Task goal: From the first line onward, reproduce the records exactly; the final line to include is the one holding "Definition listed (s".

Records shown:
* * * * * * * * *
Definition drop_owner (ip0 : Z) (fe : file_entry) : option file_entry :=
  match filter (λ p, ip p ≠ ip0) (fe_owners fe) with
  | [] => None
  | owners => Some (set_owners fe owners)
  end.

(** The entries in traversal order. *)
Definition listed (s : fstate) : list fid := concat (fs_ht s).
Definition entries (s : fstate) : list file_entry := omap (λ i, fs_heap s !! i) (listed s).

Notation fview := (gmap (list Z) file_entry).
Definition view (s : fstate) : fview := list_to_map ((λ e, (fe_name e, e)) <$> entries s).

Definition owners_ok (owners : list peer_id) : Prop := NoDup (ip <$> owners).

(** The well-formedness invariant of a table. *)
Record wf (s : fstate) : Prop := {
  wf_len : Z.of_nat (length (fs_ht s)) = HASH_SIZE;
  wf_nodup : NoDup (listed s);
  wf_bucket : ∀ b l i, fs_ht s !! b = Some l → i ∈ l →
      ∃ e, fs_heap s !! i = Some e ∧ Z.to_nat (bucket_of (fe_name e)) = b;
  wf_names : ∀ i j e e', i ∈ listed s → j ∈ listed s →
      fs_heap s !! i = Some e → fs_heap s !! j = Some e' → fe_name e = fe_name e' → i = j;
  wf_fresh : ∀ i, is_Some (fs_heap s !! i) → (i < fs_next s)%nat;
  wf_owners : ∀ i e, fs_heap s !! i = Some e → owners_ok (fe_owners e)
}.

(** [table->n] counts the entries. *)
Definition counted (s : fstate) : Prop := fs_n s = Z.of_nat (length (listed s)).
(** The allocator does not fail from here on. *)
Definition no_oom (s : fstate) : Prop := fs_calloc s = [].

(** Entry [i], of contents [e], is in the table under [name]. *)
Definition entry_at (s : fstate) (name : list Z) (i : fid) (e : file_entry) : Prop :=
  i ∈ listed s ∧ fs_heap s !! i = Some e ∧ fe_name e = name.

(** ** Lemmas: the view *)
Lemma wf_listed_live s i : wf s → i ∈ listed s → ∃ e, fs_heap s !! i = Some e.
Proof.
  intros Hwf (b & l & Hb & Hi)%elem_of_concat.
  destruct (wf_bucket s Hwf _ _ _ Hb Hi) as (e & He & _). by exists e.
Qed.

Lemma elem_of_entries s e : e ∈ entries s ↔ ∃ i, i ∈ listed s ∧ fs_heap s !! i = Some e.
Proof. rw /entries list_elem_of_omap. done. Qed.

Lemma entries_names_nodup s : wf s → NoDup (fe_name <$> entries s).
Proof.
  intros Hwf. rw /entries. pose proof (wf_nodup s Hwf) as Hnd. pose proof (wf_names s Hwf) as Hn.
  revert Hnd Hn. generalize (listed s). intros l. induction l as [|i l IH]; intros Hnd Hn; [constructor|].
  apply NoDup_cons in Hnd as [Hi Hnd]. csimpl.
  assert (IH' : NoDup (fe_name <$> omap (λ i, fs_heap s !! i) l)).
  { apply IH; [done|]. intros x y e e' Hx Hy. apply Hn; by right. }
  destruct (fs_heap s !! i) as [e|] eqn:E; [|done]. csimpl. apply NoDup_cons. split; [|done].
  intros (e' & Heq & (j & Hj & He')%list_elem_of_omap)%list_elem_of_fmap.
  assert (i = j) as -> by (eapply Hn; [by left|by right|done..]). done.
Qed.

Lemma view_lookup s name e :
  wf s → view s !! name = Some e ↔ ∃ i, entry_at s name i e.
Proof.
  intros Hwf. rw /view.
  assert (Hnd : NoDup ((λ e, (fe_name e, e)) <$> entries s).*1).
  { rw -list_fmap_compose. by apply entries_names_nodup. }
  rw -elem_of_list_to_map // list_elem_of_fmap. split.
  - intros (e' & [= -> ->] & (i & ? & ?)%elem_of_entries). by exists i.
  - intros (i & ? & ? & <-). exists e. split; [done|]. apply elem_of_entries. by exists i.
Qed.

Lemma view_lookup_None s name :
  wf s → view s !! name = None ↔ ∀ i e, ¬ entry_at s name i e.
Proof.
  intros Hwf. rw eq_None_not_Some. split.
  - intros H i e He. apply H. exists e. apply view_lookup; eauto.
  - intros H [e [i He]%view_lookup]; [|done]. by eapply H.
Qed.

Lemma entry_at_inj s name i j e e' :
  wf s → entry_at s name i e → entry_at s name j e' → i = j ∧ e = e'.
Proof.
  intros Hwf (Hi & He & Hn) (Hj & He' & Hn').
  assert (i = j) as -> by (eapply (wf_names s Hwf); try done; congruence).
  split; [done|congruence].
Qed.

Lemma view_ext s s' :
  wf s → wf s' → (∀ name e, (∃ i, entry_at s name i e) ↔ (∃ i, entry_at s' name i e)) →
  view s = view s'.
Proof.
  intros H1 H2 H. apply map_eq. intros name. apply option_eq. intros e.
  rw !view_lookup //.
Qed.

(** ** Lemmas: the three elementary changes of a table *)

(** The fields a change of the allocator or of [n] does not concern. *)
Lemma wf_irrel s n c :
  wf s → wf (FState (fs_heap s) (fs_next s) n (fs_ht s) c).
Proof. by intros []; split. Qed.

Lemma view_irrel s n c : view (FState (fs_heap s) (fs_next s) n (fs_ht s) c) = view s.
Proof. done. Qed.

Lemma wf_write s i e e' :
  wf s → fs_heap s !! i = Some e → fe_name e' = fe_name e → owners_ok (fe_owners e') →
  wf (set_heap (<[i := e']> (fs_heap s)) s).
Proof.
  intros [Hl Hnd Hb Hn Hf Ho] Hi Hname Hok.
  assert (Hlook : ∀ j x, <[i := e']> (fs_heap s) !! j = Some x →
                  ∃ y, fs_heap s !! j = Some y ∧ fe_name y = fe_name x).
  { intros j x. rw lookup_insert. case_decide as Hij; [|by eauto].
    subst. intros [= <-]. by exists e. }
  split; simpl; [done|done| | | |].
  - intros b l j Hbl Hj. destruct (Hb _ _ _ Hbl Hj) as (x & Hx & Hbx).
    rw lookup_insert. case_decide as Hij; [|by eauto]. subst.
    exists e'. split; [done|]. simplify_eq. by rw Hname.
  - intros j k x y Hj Hk (x' & Hx' & <-)%Hlook (y' & Hy' & <-)%Hlook. by eapply Hn.
  - intros j [x (y & Hy & _)%Hlook]. apply Hf. by eexists.
  - intros j x. rw lookup_insert. case_decide; [by intros [= <-]|]. by apply Ho.
Qed.

Lemma view_write s name i e e' :
  wf s → entry_at s name i e → fe_name e' = name → owners_ok (fe_owners e') →
  view (set_heap (<[i := e']> (fs_heap s)) s) = <[name := e']> (view s).
Proof.
  intros Hwf He Hname Hok. pose proof He as (Hi & Hh & Hne).
  assert (Hwf' : wf (set_heap (<[i := e']> (fs_heap s)) s)).
  { eapply wf_write; try done. congruence. }
  apply map_eq. intros name'. apply option_eq. intros x. rw view_lookup //.
  rw lookup_insert. case_decide as Heq.
  - subst name'. split.
    + intros (j & Hj & Hx & Hxn). simpl in *. rw lookup_insert in Hx. case_decide as Hij.
      { congruence. }
      exfalso. apply Hij. eapply (wf_names s Hwf); try done. congruence.
    + intros [= <-]. exists i. split_and!; [done| |done]. simpl. apply lookup_insert_eq.
  - rw view_lookup //. split.
    + intros (j & Hj & Hx & Hxn). simpl in *. rw lookup_insert in Hx. case_decide as Hij; [congruence|].
      by exists j.
    + intros (j & Hj & Hx & Hxn). exists j. split_and!; [done| |done]. simpl.
      rw lookup_insert_ne //. intros ->. congruence.
Qed.

Lemma bucket_in_range s name : wf s → (Z.to_nat (bucket_of name) < length (fs_ht s))%nat.
Proof.
  intros Hwf. pose proof (wf_len s Hwf). pose proof (bucket_of_range name). lia.
Qed.

(** The state after a new entry was allocated, filled and linked. *)
Definition inserted (s : fstate) (e : file_entry) (c : list bool) : fstate :=
  let b := Z.to_nat (bucket_of (fe_name e)) in
  FState (<[fs_next s := e]> (fs_heap s)) (S (fs_next s)) (fs_n s + 1)
         (<[b := fs_next s :: default [] (fs_ht s !! b)]> (fs_ht s)) c.

Lemma listed_inserted s e c :
  wf s → listed (inserted s e c) ≡ₚ fs_next s :: listed s.
Proof.
  intros Hwf. rw /listed. cbn [fs_ht inserted].
  destruct (lookup_lt_is_Some_2 _ _ (bucket_in_range s (fe_name e) Hwf)) as [l Hl].
  rw Hl. by apply concat_insert_cons.
Qed.

Lemma next_not_listed s : wf s → fs_next s ∉ listed s.
Proof.
  intros Hwf (e & He)%wf_listed_live; [|done].
  pose proof (wf_fresh s Hwf (fs_next s) ltac:(by eexists)). lia.
Qed.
* * * * * * * * *
Solution for this task:
Definition drop_owner (ip0 : Z) (fe : file_entry) : option file_entry :=
  match filter (λ p, ip p ≠ ip0) (fe_owners fe) with
  | [] => None
  | owners => Some (set_owners fe owners)
  end.

(** The entries in traversal order. *)
Definition listed (s : fstate) : list fid := concat (fs_ht s).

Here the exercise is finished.